* _Exercise_
All that should come back is the lines of the data below from the one containing "placed_once (set_monitors mons" to the one containing "destruct (set_monitors_keeps mons", inclusive, exactly as they stand.
☆ ☆ ☆ ☆ ☆ ☆ ☆
(* ===== verification/CoreFocus.v ===== *)
(** * Focus, the single source of truth, and visibility

    [Core::focus] is the only writer of the focus.  Each call produces exactly
    one focus effect and one [FocusChanged] event, for the same window, and
    leaves the workspace manager reporting that window as the focused one. *)

From S2P Require Import Prelude Geometry Float32 Layout Workspace WorkspaceManager WindowIndex ManagerInv.
From S2P Require Import Pools ManagerOps ManagerFocus Events Commands Core Dispatch CoreSafe.
From S2P Require Import CoreRun CoreFrame.
Local Open Scope Z_scope.

(** ** The target of [focus] *)

(** The window [focus win] ends on: the one asked for, or the candidate of the
    current workspace, when it is visible; otherwise none. *)
Definition focus_target (s : wm) (win : Z) : Z :=
  let w := if win =? NO_WINDOW then focus_candidate s else win in
  if negb (w =? NO_WINDOW) && negb (focusable s w) then NO_WINDOW else w.

Lemma focusable_indexed s win :
  wm_windows_ok s → win ≠ NO_WINDOW → focusable s win = true →
  ∃ i p w, window_workspace s !! win = Some i ∧ window_index s !! win = Some p ∧
    wins s !! p = Some w ∧ is_visible w = true ∧ id w = win.
Proof.
  intros Hok Hne Hf. unfold focusable, find_window in Hf.
  rewrite (proj2 (Z.eqb_neq _ _) Hne) in Hf. cbn in Hf. unfold find_window_in_all in Hf.
  destruct (window_index s !! win) as [p|] eqn:Hix; [|done].
  destruct (wok_ix _ _ _ _ _ Hok _ _ Hix) as (w & i & _ & Hw & Hid & Hwo & _).
  unfold holds in Hf. rewrite Hw in Hf. by exists (Z.of_nat i), p, w.
Qed.
(* ===== verification/TopologyProps.v ===== *)
(** * Properties of the monitor topology and of reloads

    The claims about the distribution of workspaces over monitors, monitor
    hot-plug, the reload of settings and the size hints, each with a witness on
    the core of [CoreProps]. *)

From S2P Require Import Prelude Geometry Float32 Layout Workspace WorkspaceManager WindowIndex ManagerInv.
From S2P Require Import Pools ManagerOps ManagerFocus Events Commands Core Dispatch.
From S2P Require Import CoreSafe CoreRun CoreFrame CoreFocus CoreCommands CoreSpecs Hotplug.
From S2P Require Import CoreProps.
Local Open Scope Z_scope.

(** ** Workspaces and monitors *)

(** Workspace [k] is in the pool of monitor [m], once, and in no other pool. *)
Definition placed_once (s : wm) (k : nat) (m : Z) : Prop :=
  monitor_of s (Z.of_nat k) = m ∧ 0 ≤ m < vsize (monitors s) ∧
  ∀ j pool, monitor_pools s !! j = Some pool →
    NoDup pool ∧ (Z.of_nat k ∈ pool ↔ Z.of_nat j = m).

Lemma owner_placed_once s k m :
  wm_ok s → ws_owner s !! k = Some (Z.of_nat m) → placed_once s k (Z.of_nat m).
Proof.
  intros Hok Hk. pose proof (ok_pools _ Hok) as Hp.
  destruct (monitor_of_lookup _ _ _ Hp Hk) as [Hm Hr]. split_and!; [done|lia|lia|].
  intros j pool Hj. split; [by eapply po_nodup|]. split.
  - intros Hin. destruct (po_pool _ _ _ _ _ Hp _ _ _ Hj Hin) as (i & E & Hi).
    apply Nat2Z.inj in E as <-. congruence.
  - intros E. apply Nat2Z.inj in E as ->.
    destruct (po_owner _ _ _ _ _ Hp _ _ Hk) as [?|(m' & pool' & E & Hpool & Hin)]; [lia|].
    apply Nat2Z.inj in E as <-. congruence.
Qed.

(** C28: [assign_workspaces] gives every workspace exactly one monitor, in whose
    pool it is once: the monitor its definition names, when that alias
    resolves, else the monitor it had, when it had one. *)
Theorem assign_partitions al cp s :
  wm_ok s → monitors s ≠ [] →
  wm_ok (assign_workspaces al cp s) ∧ synced (assign_workspaces al cp s) ∧
  ∀ k ws, workspaces s !! k = Some ws →
    ∃ m, placed_once (assign_workspaces al cp s) k m ∧ assigned al s k ws m.
Proof.
  intros Hok Hne. destruct (assign_workspaces_ok al cp s) as [Hok' Hs]; [apply Hok..|].
  split_and!; [done..|]. intros k ws Hk.
  destruct (assign_spec al cp s k ws Hok Hne Hk) as (m & Hm & _ & Ha).
  exists (Z.of_nat m). split; [by apply owner_placed_once|done].
Qed.

Ltac solve_distinct := match goal with |- distinct ?l => apply (bool_decide_unpack (NoDup (mon_name <$> l))) end;
  vm_compute; exact I.

Definition ex_aliases : list MonitorAlias := [mkMonitorAlias "main" "HDMI-1" 0 0 0 "normal" true].
Definition ex_pinned : wm := wsman (result_core (run_from
  (mkSettings ex_aliases (mkMonitorCompose "" [] false)
     [mkWorkspaceDef "[1]" ""; mkWorkspaceDef "[2]" "main"; mkWorkspaceDef "[3]" "gone"] default_theme)
  ex_mons [])).
Lemma ex_pinned_ok : wm_ok ex_pinned.
Proof. apply co_wm, run_result_ok. constructor. Qed.

Lemma assign_partitions_witness :
  let s' := assign_workspaces ex_aliases (mkMonitorCompose "main" [] false) ex_pinned in
  wm_ok s' ∧ synced s' ∧
  ∀ k ws, workspaces ex_pinned !! k = Some ws →
    ∃ m, placed_once s' k m ∧ assigned ex_aliases ex_pinned k ws m.
Proof. apply assign_partitions; [exact ex_pinned_ok|by vm_compute]. Defined.

(** A monitor that stays connected keeps its workspaces, wherever it is in
    the new list, and goes on showing the one it showed. *)
Theorem hotplug_keeps_monitor mons s m j om nm i :
  wm_ok s → distinct (monitors s) → distinct mons → monitors s !! m = Some om →
  mons !! j = Some nm → mon_name nm = mon_name om → ws_owner s !! i = Some (Z.of_nat m) →
  unparked s i →
  placed_once (set_monitors mons s) i (Z.of_nat j) ∧
  (active_ws_of_monitor s (Z.of_nat m) = Z.of_nat i →
   active_ws_of_monitor (set_monitors mons s) (Z.of_nat j) = Z.of_nat i).
Proof.
  intros Hok Hd Hd' Hm Hj En Ho Hun.
  destruct (set_monitors_keeps mons s m j om nm i) as [H1 H2]; [done..|]. split; [|done].
  apply owner_placed_once; [apply set_monitors_ok; apply Hok|by apply monitor_of_owner].
Qed.

Definition ex_swapped : list Monitor :=
  [new_monitor 0 "HDMI-1" 0 0 2560 1440; new_monitor 1 "eDP-1" 2560 0 1920 1080].

Lemma hotplug_keeps_monitor_witness :
  let s := wsman ex_core in
  placed_once (set_monitors ex_swapped s) 0 1 ∧
  (active_ws_of_monitor s 0 = 0 → active_ws_of_monitor (set_monitors ex_swapped s) 1 = 0).
Proof.
  intros s. set (om := default ex_mon (monitors s !! 0%nat)).
  assert (Hm : monitors s !! 0%nat = Some om) by (by vm_compute).
  apply (hotplug_keeps_monitor ex_swapped s 0 1 om (new_monitor 1 "eDP-1" 2560 0 1920 1080) 0);
    [apply (co_wm _ ex_core_ok)|by solve_distinct|by solve_distinct|exact Hm|by vm_compute..|].
  intros name pool. by vm_compute.
Defined.

(** C29: unplugging one monitor and plugging monitors with the same names in
    again, in any order, restores the distribution of workspaces: every
    workspace is with the monitor of its old owner's name, and what a monitor
    showed before it shows again. *)
Theorem replug_round_trip s mons1 mons2 m om :
  wm_ok s → distinct (monitors s) → distinct mons1 → distinct mons2 → parked_pools s = ∅ →
  monitors s !! m = Some om → (∀ nm, nm ∈ mons1 → mon_name nm ≠ mon_name om) →
  (∀ x, x ∈ monitors s → mon_name x ≠ mon_name om → ∃ nm, nm ∈ mons1 ∧ mon_name nm = mon_name x) →
  ∀ k x i j nm, monitors s !! k = Some x → ws_owner s !! i = Some (Z.of_nat k) →
    mons2 !! j = Some nm → mon_name nm = mon_name x →
    let s2 := set_monitors mons2 (set_monitors mons1 s) in
    placed_once s2 i (Z.of_nat j) ∧
    (active_ws_of_monitor s (Z.of_nat k) = Z.of_nat i →
     active_ws_of_monitor s2 (Z.of_nat j) = Z.of_nat i).
Proof.
  intros Hok Hd Hd1 Hd2 He Hm Hg Hs k x i j nm Hk Hi Hj En s2.
  destruct (replug s mons1 mons2 m om Hok Hd Hd1 Hd2 He Hm Hg Hs k x i j nm) as [H1 H2]; [done..|].
  split; [|exact H2]. apply owner_placed_once; [|by apply monitor_of_owner].
  apply set_monitors_ok; apply set_monitors_ok; apply Hok.
Qed.

Lemma replug_round_trip_witness :
  let s := wsman ex_core in
  let s2 := set_monitors ex_swapped (set_monitors [new_monitor 0 "eDP-1" 0 0 1920 1080] s) in
  placed_once s2 1 0 ∧
  (active_ws_of_monitor s 1 = 1 → active_ws_of_monitor s2 0 = 1).
Proof.
  intros s. set (om := default ex_mon (monitors s !! 1%nat)).
  assert (Hm : monitors s !! 1%nat = Some om) by (by vm_compute).
  apply (replug_round_trip s [new_monitor 0 "eDP-1" 0 0 1920 1080] ex_swapped 1 om
    (co_wm _ ex_core_ok) ltac:(solve_distinct) ltac:(solve_distinct) ltac:(solve_distinct)
    ltac:(by vm_compute) Hm) with (k := 1%nat) (x := om) (i := 1%nat) (j := 0%nat) (nm := new_monitor 0 "HDMI-1" 0 0 2560 1440);
    [| |exact Hm|by vm_compute|by vm_compute|by vm_compute].
  - intros nm ->%list_elem_of_singleton. by vm_compute.
  - intros x Hx Hne. exists (new_monitor 0 "eDP-1" 0 0 1920 1080). split; [by left|].
    assert (Hall : forallb (λ x, String.eqb (mon_name x) "eDP-1" || String.eqb (mon_name x) (mon_name om))
      (monitors s) = true) by (by vm_compute).
    rewrite forallb_forall in Hall. apply list_elem_of_In, Hall, orb_true_iff in Hx as [E|E].
    + apply String.eqb_eq in E. rewrite E. exact (eq_refl "eDP-1").
    + apply String.eqb_eq in E. by destruct Hne.
Defined.

(** ** Reload *)

(** C30: applying new settings returns and keeps the invariant; the workspaces
    become the configured ones, no window is lost, a window whose workspace
    still exists stays on it, and every other window gets one that exists. *)
Theorem reload_keeps_windows c st :
  core_ok c → workspace_defs st ≠ [] →
  ∃ c', apply_settings st c = Some (tt, c') ∧ core_ok c' ∧ settings c' = st ∧
    reloaded st (wsman c) (wsman c').
Proof.
  intros Hc Hne. pose proof (reload_spec c st Hc Hne) as H.
  apply wp_some in H as ([] & c' & E & H). by exists c'.
Qed.

Lemma reload_keeps_windows_witness :
  let st := mkSettings [] (mkMonitorCompose "" [] false) [mkWorkspaceDef "only" ""] default_theme in
  ∃ c', apply_settings st ex_core = Some (tt, c') ∧ core_ok c' ∧ settings c' = st ∧
    reloaded st (wsman ex_core) (wsman c').
Proof. intros st. apply reload_keeps_windows; [exact ex_core_ok|done]. Defined.

(** ** Size hints *)

(** Where the grid of an axis starts, and what it means for [r] to answer the
    request [req]: within the bounds; on the grid or at the minimum; below an
    admissible request by less than one increment. *)
Definition grid_base (mn base : Z) : Z := if 0 <? base then base else if 0 <? mn then mn else 0.
Definition axis_fits (mn mx inc base req r : Z) : Prop :=
  (0 < mn → mn ≤ r) ∧ (0 < mx → r ≤ mx) ∧
  (1 < inc → (0 < mn ∧ r = mn) ∨ (inc | r - grid_base mn base)) ∧
  (grid_base mn base ≤ req → (0 < mn → mn ≤ req) → (0 < mx → req ≤ mx) →
     r ≤ req < r + Z.max 1 inc).

(** The hints of an axis are sensible: bounds in order, base within the maximum. *)
Definition axis_hints_ok (mn mx base : Z) : Prop :=
  0 < mx → (0 < mn → mn ≤ mx) ∧ (0 < base → base ≤ mx).

Lemma snap_grid b inc q :
  1 < inc → let r := b + (q - b) ÷ inc * inc in
  (inc | r - b) ∧ r ≤ Z.max q b ∧ (b ≤ q → r ≤ q < r + inc).
Proof.
  intros Hi r. pose proof (Z.quot_rem' (q - b) inc) as E.
  pose proof (Z.rem_bound_abs (q - b) inc ltac:(lia)) as Hr.
  pose proof (Z.rem_sign_mul (q - b) inc) as Hs. split_and!.
  - exists ((q - b) ÷ inc). unfold r. lia.
  - unfold r. destruct (Z.le_gt_cases b q).
    + pose proof (snap_down b q inc ltac:(lia) ltac:(lia)). lia.
    + assert ((q - b) ÷ inc ≤ 0) by (apply Z.quot_le_upper_bound; lia). nia.
  - intros Hb. pose proof (snap_down b q inc ltac:(lia) Hb). unfold r. lia.
Qed.

Lemma axis_fits_spec mn mx inc base req :
  axis_hints_ok mn mx base →
  axis_fits mn mx inc base req (snap_axis mn inc base (clamp_axis mn mx req)).
Proof.
  intros Hok. unfold axis_hints_ok in Hok.
  assert (Hq : (0 < mn → mn ≤ clamp_axis mn mx req) ∧ (0 < mx → clamp_axis mn mx req ≤ mx) ∧
    ((0 < mn → mn ≤ req) → (0 < mx → req ≤ mx) → clamp_axis mn mx req = req)).
  { unfold clamp_axis. destruct (Z.ltb_spec 0 mn), (Z.ltb_spec 0 mx); lia. }
  revert Hq. generalize (clamp_axis mn mx req) as q. intros q (Hq1 & Hq2 & Hq3).
  unfold snap_axis. fold (grid_base mn base). unfold axis_fits.
  assert (Hb : 0 < mx → grid_base mn base ≤ mx).
  { unfold grid_base. destruct (Z.ltb_spec 0 base), (Z.ltb_spec 0 mn); lia. }
  destruct (Z.ltb_spec 1 inc) as [Hi|Hi].
  - destruct (snap_grid (grid_base mn base) inc q Hi) as (Hd & Hle & Hin).
    set (r := grid_base mn base + _) in *. cbv zeta.
    destruct (Z.ltb_spec 0 mn); [|split_and!; [lia|lia|by right|lia]].
    split_and!; [lia|lia| |lia].
    destruct (Z.le_gt_cases mn r); [right|left; lia]. by rewrite Z.max_l.
  - split_and!; [lia|lia|lia|]. intros ? ? ?. rewrite Hq3 by done. lia.
Qed.

(** Resizing a floating or borderless window answers the request within the
    window's size hints on both axes and changes nothing else of any window; a
    tiled window takes the size as it is. *)
Theorem resize_respects_hints win req p w c :
  find_window_in_all (wsman c) win = Some p → wins (wsman c) !! p = Some w →
  axis_hints_ok (x (size_min w)) (x (size_max w)) (x (size_base w)) →
  axis_hints_ok (y (size_min w)) (y (size_max w)) (y (size_base w)) →
  ∃ c' sz, dispatch_SetWindowSize win req c = Some (true, c') ∧
    wins (wsman c') = <[p := w <| size := sz |>]> (wins (wsman c)) ∧
    (if floating w || borderless w then
       axis_fits (x (size_min w)) (x (size_max w)) (x (size_inc w)) (x (size_base w)) (x req) (x sz) ∧
       axis_fits (y (size_min w)) (y (size_max w)) (y (size_inc w)) (y (size_base w)) (y req) (y sz)
     else sz = req).
Proof.
  intros Hp Hw Hx Hy.
  assert (H : wp (dispatch_SetWindowSize win req) (λ r c', r = true ∧
    wins (wsman c') = <[p := w <| size := if floating w || borderless w
      then apply_size_hints w req else req |>]> (wins (wsman c))) c).
  { unfold dispatch_SetWindowSize, find_win. do 2 wp_step. rewrite Hp. wp_step.
    unfold set_window, on_wsman. wp_step. eapply wp_modify_window; [done|].
    unfold mark_window_dirty, emit_backend_effect, emit_effect. by wp_steps. }
  apply wp_some in H as (r & c' & E & -> & Hw'). exists c'.
  exists (if floating w || borderless w then apply_size_hints w req else req).
  split_and!; [done|done|]. destruct (floating w || borderless w); [|done].
  split; by apply axis_fits_spec.
Qed.

(** A floating window with hints, in the concrete core. *)
Definition ex_hinted : Window :=
  (default (new_window 11) (wins (wsman ex_core) !! 1%positive)) <| floating := true |>
    <| size_min := mkVec2 100 50 |> <| size_max := mkVec2 800 600 |>
    <| size_inc := mkVec2 7 13 |> <| size_base := mkVec2 4 2 |>.
Definition ex_hinted_core : core :=
  ex_core <| wsman ::= λ s, s <| wins ::= <[1%positive := ex_hinted]> |> |>.

Lemma resize_respects_hints_witness :
  ∃ c' sz, dispatch_SetWindowSize 11 (mkVec2 333 9) ex_hinted_core = Some (true, c') ∧
    wins (wsman c') = <[1%positive := ex_hinted <| size := sz |>]> (wins (wsman ex_hinted_core)) ∧
    axis_fits 100 800 7 4 333 (x sz) ∧ axis_fits 50 600 13 2 9 (y sz).
Proof.
  apply (resize_respects_hints 11 (mkVec2 333 9) 1%positive ex_hinted ex_hinted_core);
    [by vm_compute|by vm_compute|vm_compute; intros; split; intros; discriminate..].
Defined.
☆ ☆ ☆ ☆ ☆ ☆ ☆
* _Output of the task_
  placed_once (set_monitors mons s) i (Z.of_nat j) ∧
  (active_ws_of_monitor s (Z.of_nat m) = Z.of_nat i →
   active_ws_of_monitor (set_monitors mons s) (Z.of_nat j) = Z.of_nat i).
Proof.
  intros Hok Hd Hd' Hm Hj En Ho Hun.
  destruct (set_monitors_keeps mons s m j om nm i) as [H1 H2]; [done..|]. split; [|done].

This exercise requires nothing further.